Her manumission came after their relationship caused a scandal in the Catholic church. Fearing ex-communication, her lover freed her and their children. Metoyer gave her an annual allowance and 68 acres of land. She used the land to grow tobacco and to raise livestock. She owned 16 slaves. She hunted bears and sold bearskins and bear grease.
Her son Louis Metoyer built a plantation himself of 911 acres. By 1830, her family owned 200 slaves.
Well, it is obvious why she is not honored in February. The truth does not fit the narrative of unceasing oppression and anti-capitalism, but now you know some of the rest of the story.
Yep, how many schools make their students read Booker T. Washington’s “Up From Slavery”?
That’s one of my annoyances with President Trump, the raised fist is a Communist gesture.
Thanks for posting Herman Cain’s picture!
You’re welcome.

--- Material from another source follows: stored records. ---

(** "blowfish" on stream 2 with its number set, and a plain operator on 1. *)
Definition operators : list Pipeline.OperatorContext :=
  [Pipeline.MkOperatorContext
     (Operator.MkOperator (Demo.spec 2) [("key", None); ("count", Some (AVUint 7))]) true false "";
   Pipeline.make_context (Operator.create (Spec "plain" "" 1 false []))].

Lemma operators_run : Forall RunFacts.runnable operators.
Proof.
  repeat constructor; cbn; try (split; lia); try done.
Qed.
End RunDemo.

Section Witnesses.
Import Pipeline RunFacts.
#[local] Existing Instance RunDemo.card.

Lemma run_jobs_witness :
  ∃ n configured block, switch_block RunDemo.operators = Ok block ∧
    Pipeline.run no_address no_address (State [] RunDemo.operators true)
    = Ok (n, State ([] ++ configured ++ preparation RunDemo.operators ++ []
               ++ [MkHostJob RunOperators [] no_address no_address (run_mask RunDemo.operators) 1])
               (set_prepared true <$> RunDemo.operators) true) ∧
    configuration (sum_list (set_count <$> RunDemo.operators)) configured ∧
    ∀ i, 0 ≤ i →
      Z.testbit (prepared_mask RunDemo.operators) i
      = existsb (λ c, to_prepare c && (stream_of c =? i)) RunDemo.operators ∧
      Z.testbit (run_mask RunDemo.operators) i
      = (i =? 0) || existsb (λ c, stream_of c =? i) RunDemo.operators.
Proof.
  apply (run_jobs [] RunDemo.operators true no_address no_address);
    [exact RunDemo.works|exact RunDemo.operators_run].
Defined.
End Witnesses.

I wonder what a Cain presidency would have been like?
I think he would have been a great president, someone with real life experience, and lots of great ideas!
Reforming the tax code still needs to happen
Mark Levin has been pushing for a Convention of States are you familiar with that?
I wish FR had a link for that!
Herman Cain had similarities to PDJT. I suspect he would have had his first four years bogged down in fake accusations yet just the impact of his election could have reshaped race relations back to pre Kenyan times.
I know of the interest in a Constitutional Convention but haven’t really followed it much.
Mark Levin wrote a book, the Liberty Amendments,if I had a copy, I’d send it to you, lots of great ideas about how to reform the Constitution.
Herman Cain’s 999 was a way to reform the tax code, to get to the fair tax, switching to a consumption tax getting
rid of the IRS completely.
I think if Mark Levin had taken a look earlier, he might have gotten behind it.
I guess Rush didn’t because some of his sponsors were tax firms, or didn’t think an amendment would be possible.
I took all the accounting classes I could at our junior college, and SIU was local so I got student loans to go there
Instead of getting a CPA and having a high stress job, since I was married and had lots of family and in-laws locally, I was able to keep trying and get a job at SIU.
I had done our taxes, but the more you know about the tax code, the more you realize how awful it is, and needs replaced
When I was working and able to use their computer, I was able to copy pictures and stuff, but I had to retire, just using my phone for now, and can’t even copy pictures
My husband got pancreatic cancer and died a couple months ago
Hadn’t even posted that on FR, but he was my tech support to do more on my phone
That was why I was hoping someone who can do things like you can, would pick up on getting rid of the IRS
Trump has said he thinks he might be able to get enough in tarrifs to get rid of the IRS
I think Levin said Trump was looking at the convention of States
I think there’s a freeper named Taxman who was trying to get the Fairtax support
I’ll try looking him up, but going to try posting this to you first
Thanks so much
I told broken_clock about my husband dieing, and how I can’t even post pictures, have you looked into convention of States, and how that could be part of reforming the tax code?
Trump is interested in getting rid of the IRS..
Yes, I’m all for limited govt. in any form.
My Grandfather was a rancher and employed a lot of black cowhands. He would walk through the black part of his small town and take their pay to the wives on a Monday. He didn’t pay his cowhands directly and never on a Friday. No one bothered him, because most of the black men were on his payroll. They all watched out for my grandfather and protected him.
We were on a good path with racial differences until Obama.